** Information provided follows **
(** ** The effect of a parameter *)

Definition name_of (o : string_option) : text :=
  match o with
  | appname => chars "appname"
  | authMechanism => chars "authMechanism"
  | authSource => chars "authSource"
  | replicaSet => chars "replicaSet"
  | readConcernLevel => chars "readConcernLevel"
  end.

Definition is_tls_name (n : text) : bool := bool_decide (n = chars "tls") || bool_decide (n = chars "ssl").

(** The ranges of the numeric options. *)
Record in_ranges (p : connection_params) : Prop := {
  durations_range o z : durations p o = Some z -> 0 <= z <= INT_MAX;
  heartbeat_range z : durations p heartbeatFrequencyMS = Some z -> 500 <= z;
  ints_range o z : ints p o = Some z -> is_i32 z;
  zlib_range z : ints p zlibCompressionLevel = Some z -> -1 <= z <= 9 }.

(** The status after a value [b] for TLS. *)
Definition tls_status (old : option bool) (b : bool) (s : option status) : option status :=
  match old with
  | Some b' => if decide (b' <> b) then Some status_einval else s
  | None => s
  end.

(** What the handler with the name [n] does with the value [v]. *)
Record effect (n v : text) (st st' : parsing) : Prop := {
  e_strings o : strings (ret st') o = if decide (n = name_of o) then Some v else strings (ret st) o;
  e_tls : bools (ret st') tls =
    match (if is_tls_name n then bool_of v else None) with Some b => Some b | None => bools (ret st) tls end;
  e_status : param_parse_status st' =
    match (if is_tls_name n then bool_of v else None) with
    | Some b => tls_status (bools (ret st) tls) b (param_parse_status st)
    | None => param_parse_status st
    end;
  e_ranges : in_ranges (ret st) -> in_ranges (ret st') }.

(** A conversion that leaves the options alone and gives values with [Q]. *)
Definition quiet {A} (Q : A -> Prop) (g : text -> act (option A)) : Prop := forall v key st,
  let (st', r) := g v key st in
  ret st' = ret st /\ param_parse_status st' = param_parse_status st /\
  match r with Some a => Q a | None => True end.

Lemma from_chars_range l z : from_chars l = Some z -> is_i32 z.
Proof.
  unfold from_chars. destruct (match l with [] => _ | _ => _ end) as [neg l']. destruct (digits l' 0 0) as [d n].
  destruct (n =? 0)%nat; [done|]. destruct (_ && _) eqn:E; [|done]. intros [= <-].
  unfold is_i32, INT_MIN, INT_MAX in *. lia.
Qed.

Lemma quiet_int : quiet is_i32 try_parse_int.
Proof.
  intros v key st. unfold try_parse_int. destruct (from_chars v) eqn:E; simpl; [|done].
  split_and!; try done. by eapply from_chars_range.
Qed.

Lemma quiet_bool : quiet (fun _ => True) try_parse_bool.
Proof. intros v key st. unfold try_parse_bool. by destruct (bool_of v). Qed.

Lemma quiet_clamp (Q : Z -> Prop) lo hi g : lo <= hi -> quiet Q g ->
  quiet (fun z => lo <= z <= hi) (atop (opt_fmap (clamp_and_warn lo hi)) g).
Proof.
  intros Hle Hg v key st. unfold atop. specialize (Hg v key st). destruct (g v key st) as [st1 [z|]]; simpl; [|exact Hg].
  destruct Hg as (E1 & E2 & _). destruct (_ || _); simpl; rewrite E1, E2;
    (split; [done|]; split; [done|]; destruct (Z.ltb_spec z lo), (Z.ltb_spec hi z); lia).
Qed.

Lemma quiet_duration : quiet (fun z => 0 <= z <= INT_MAX) try_parse_duration_ms.
Proof. by apply (quiet_clamp is_i32); [|apply quiet_int]. Qed.

(** The handler left the status alone and, of the options, at most set the member
    [m] to a value with [P]; [must] tells that it did. *)
Definition sets {T} (m : member T) (P : T -> Prop) (must : bool) (st st' : parsing) : Prop :=
  param_parse_status st' = param_parse_status st /\
  ((must = false /\ ret st' = ret st) \/ exists o, P o /\ ret st' = m_set m (ret st) o).

Lemma opt_assign_sets {A} (m : member (option A)) a key st :
  ret (fst (opt_assign m a key st)) = m_set m (ret st) (Some a) /\
  param_parse_status (fst (opt_assign m a key st)) = param_parse_status st.
Proof. unfold opt_assign. by destruct (m_get m (ret st)). Qed.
** End of Information provided **
**Directions for this task:** Restate word for word only the lines above from the line containing "[m] to a value" to the line containing "((must = false", both of them included.

**Solution for this task:**
    [m] to a value with [P]; [must] tells that it did. *)
Definition sets {T} (m : member T) (P : T -> Prop) (must : bool) (st st' : parsing) : Prop :=
  param_parse_status st' = param_parse_status st /\
  ((must = false /\ ret st' = ret st) \/ exists o, P o /\ ret st' = m_set m (ret st) o).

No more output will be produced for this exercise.